Adler called the individual’s habitual way of interacting with other human beings the person’s style of life. Adler saw the style of life strongwolf.biz as the key to all a person’s behavior. For example, Adler believed that spoiled children grew up to be spoiled adults who expected everybody to do things for them. The “style” showed up in all a person’s social interactions.
Adler coined the term inferiority complex to refers to one particular abnormal style of life. Inferiority feelings are normal; everybody has them occasionally. An inferiority complex, by contrast, is abnormal. It shapes a person’s every interaction with others, making a person act very insecure in social situations of all types. That was what made the inferiority complex a complex, in Adler’s system, and not just a bad feeling that inspired a compensation.

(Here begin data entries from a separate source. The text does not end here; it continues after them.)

(** The text [SendCommandResponse] writes for one line. *)
Definition cr : ascii := byte_of_Z 13.
Definition SendCommandResponse (response : bytes) : bytes :=
  match last response with
  | None => []
  | Some c => if bool_decide (c = cr) then response else response ++ [cr]
  end.
(** ** Reading back what is printed *)
Lemma digit_of_10 c : digit_of 10 c = char_digit c.
Proof.
  unfold digit_of, char_digit. pose proof (Z_of_byte_range c).
  repeat match goal with |- context [?a <=? ?b] => destruct (Z.leb_spec a b) end;
    simpl; try (destruct (Z.ltb_spec (Z_of_byte c - 48) 10)); try done; try lia;
    repeat match goal with |- context [?a <? ?b] => destruct (Z.ltb_spec a b) end; try done; lia.
Qed.

Lemma read_digits_dec acc ds rest v :
  dec_value acc ds = Some v -> head rest ≫= digit_of 10 = None ->
  read_digits 10 acc (ds ++ rest) = v.
Proof.
  intros Hv Hr. revert acc Hv. induction ds as [|c ds IH]; intros acc Hv.
  - injection Hv as <-. destruct rest; [done|]. simpl in *. by rewrite Hr.
  - simpl. rewrite digit_of_10. unfold dec_value in Hv. simpl in Hv.
    destruct (char_digit c) as [d|]; [by apply IH|].
    exfalso. revert Hv. clear. induction ds; simpl; [done|assumption].
Qed.

Lemma digit_not_space c : is_digit c = true ->
  is_space c = false /\ c <> "-"%char /\ c <> "+"%char.
Proof.
  unfold is_digit, char_digit, is_space. pose proof (Z_of_byte_range c).
  destruct (_ && _) eqn:E; [|done]. intros _. split_and!; [lia| |]; intros ->; by vm_compute in E.
Qed.

Lemma strtol_digits ds v :
  Forall (fun c => is_digit c = true) ds -> ds <> [] -> dec_value 0 ds = Some v -> in_i64 v = true ->
  strtol 10 ds = Some (v, false).
Proof.
  intros Hd Hne Hv Hi. destruct ds as [|c ds]; [done|].
  inversion Hd as [|? ? Hc Hds]; subst. destruct (digit_not_space c Hc) as (Hs & Hm & Hp).
  unfold strtol. cbn [skip_space]. rewrite Hs, !bool_decide_false by done.
  assert (Hx : strip_0x 10 (c :: ds) = c :: ds) by (by destruct ds as [|? []]). rewrite Hx.
  rewrite digit_of_10. unfold is_digit in Hc. destruct (char_digit c); [|done].
  pose proof (read_digits_dec 0 (c :: ds) [] v Hv eq_refl) as Hr. rewrite app_nil_r in Hr.
  rewrite Hr, Hi. done.
Qed.

Lemma strtol_to_string z : in_i64 z = true -> strtol 10 (to_string z) = Some (z, false).
Proof.
  intros Hi. destruct (decide (0 <= z)) as [Hz|Hz].
  - destruct (to_string_nonneg z Hz) as (H1 & H2 & H3).
    apply strtol_digits; [done|done| |done]. by destruct (to_string z).
  - destruct (to_string_nonneg (- z)) as (H1 & H2 & H3); [lia|].
    assert (E : to_string z = "-"%char :: to_string (- z)).
    { unfold to_string. rewrite (proj2 (Z.ltb_lt z 0)), (proj2 (Z.ltb_ge (- z) 0)) by lia. done. }
    rewrite E. destruct (to_string (- z)) as [|c ds] eqn:Ez; [done|].
    inversion H1 as [|? ? Hc Hds]; subst.
    unfold strtol. cbn [skip_space]. change (is_space "-") with false. cbv beta iota zeta.
    rewrite bool_decide_true by done. cbv beta iota zeta.
    assert (Hx : strip_0x 10 (c :: ds) = c :: ds) by (by destruct ds as [|? []]). rewrite Hx.
    rewrite digit_of_10. unfold is_digit in Hc. destruct (char_digit c); [|done].
    pose proof (read_digits_dec 0 (c :: ds) [] (- z) H2 eq_refl) as Hr. rewrite app_nil_r in Hr.
    rewrite Hr, Z.opp_involutive, Hi. done.
Qed.

Lemma in_i32_i64 z : in_i32 z = true -> in_i64 z = true /\ as_i32 z = z.
Proof.
  unfold in_i32, in_i64, as_i32. intros. split; [lia|].
  rewrite Z.mod_small by lia. lia.
Qed.

Lemma to_string_nonempty z : to_string z <> [].
Proof. intros E. pose proof (parse_to_string z) as H. by rewrite E in H. Qed.

Lemma parse_int_to_string z : in_i32 z = true -> parse_int_ (to_string z) 10 = z.
Proof.
  intros [Hi He]%in_i32_i64. unfold parse_int_. pose proof (strtol_to_string z Hi) as Hs.
  pose proof (to_string_nonempty z). destruct (to_string z); [done|]. by rewrite Hs.
Qed.

Lemma to_string_no_comma z c : is_digit c = false -> c <> "-"%char -> c ∉ to_string z.
Proof.
  intros Hd Hm Hin. assert (Hall : forall z', 0 <= z' -> c ∉ to_string z').
  { intros z' Hz' H. destruct (to_string_nonneg z' Hz') as [Hf _].
    rewrite Forall_forall in Hf. apply Hf in H. congruence. }
  destruct (decide (0 <= z)); [by eapply Hall|]. revert Hin. unfold to_string.
  rewrite (proj2 (Z.ltb_lt z 0)) by lia. rewrite elem_of_cons. intros [?|Hin]; [congruence|].
  apply (Hall (- z)); [lia|]. unfold to_string. by rewrite (proj2 (Z.ltb_ge (- z) 0)) by lia.
Qed.

Lemma skip_past_app c p r : c ∉ p -> skip_past c (p ++ c :: r) = r.
Proof.
  intros Hp. unfold skip_past. rewrite find_first_of_app by done.
  rewrite Z.min_l by zlen_lia. rewrite zdrop_app_ge by zlen_lia.
  replace (zlen p + 1 - zlen p) with 1 by lia. by destruct r.
Qed.

Lemma skip_past_head c r : skip_past c (c :: r) = r.
Proof. apply (skip_past_app c []). set_solver. Qed.

Lemma GetNextStr_flag_app c p r : c ∉ p -> GetNextStr_flag c (p ++ c :: r) = (p, r).
Proof.
  intros Hp. pose proof (skip_past_app c p r Hp) as Hs. unfold skip_past in Hs. revert Hs.
  unfold GetNextStr_flag. rewrite find_first_of_app by done. intros ->.
  by rewrite ztake_app_le, ztake_all by lia.
Qed.

Lemma GetNextStr_flag_all c p : c ∉ p -> GetNextStr_flag c p = (p, []).
Proof.
  intros Hp. unfold GetNextStr_flag. pose proof (find_first_of_spec c p) as H.
  destruct (find_first_of c p); [|done]. destruct H as (a & b & -> & _). set_solver.
Qed.

Lemma GetNextInt_app z r :
  in_i32 z = true -> GetNextInt (to_string z ++ comma :: r) = (z, r).
Proof.
  intros Hz. unfold GetNextInt, next_int.
  rewrite GetNextStr_flag_app by (by apply to_string_no_comma).
  rewrite parse_int_to_string by done. by destruct (to_string z).
Qed.

Lemma GetNextInt_last z : in_i32 z = true -> GetNextInt (to_string z) = (z, []).
Proof.
  intros Hz. unfold GetNextInt, next_int.
  rewrite GetNextStr_flag_all by (by apply to_string_no_comma).
  rewrite parse_int_to_string by done.
  pose proof (to_string_nonempty z). by destruct (to_string z).
Qed.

Adler regarded each complex as a distinctive style of life. One was called the Redeemer Complex. This was a compulsive need to make people over or reform them. Another was called the No Complex. This was a compulsion to disagree with other people. Adler described many other complexes. They are fine examples of types as described in Chapter 11, and like most personality stereotypes, they are shaped by a particular time and place (Europe and America of the 1930s and 1940s). Not all of Adler’s complexes seem familiar today. The Redeemer Complex and No Compex are two exceptions…types that can still be recognized in our culture today.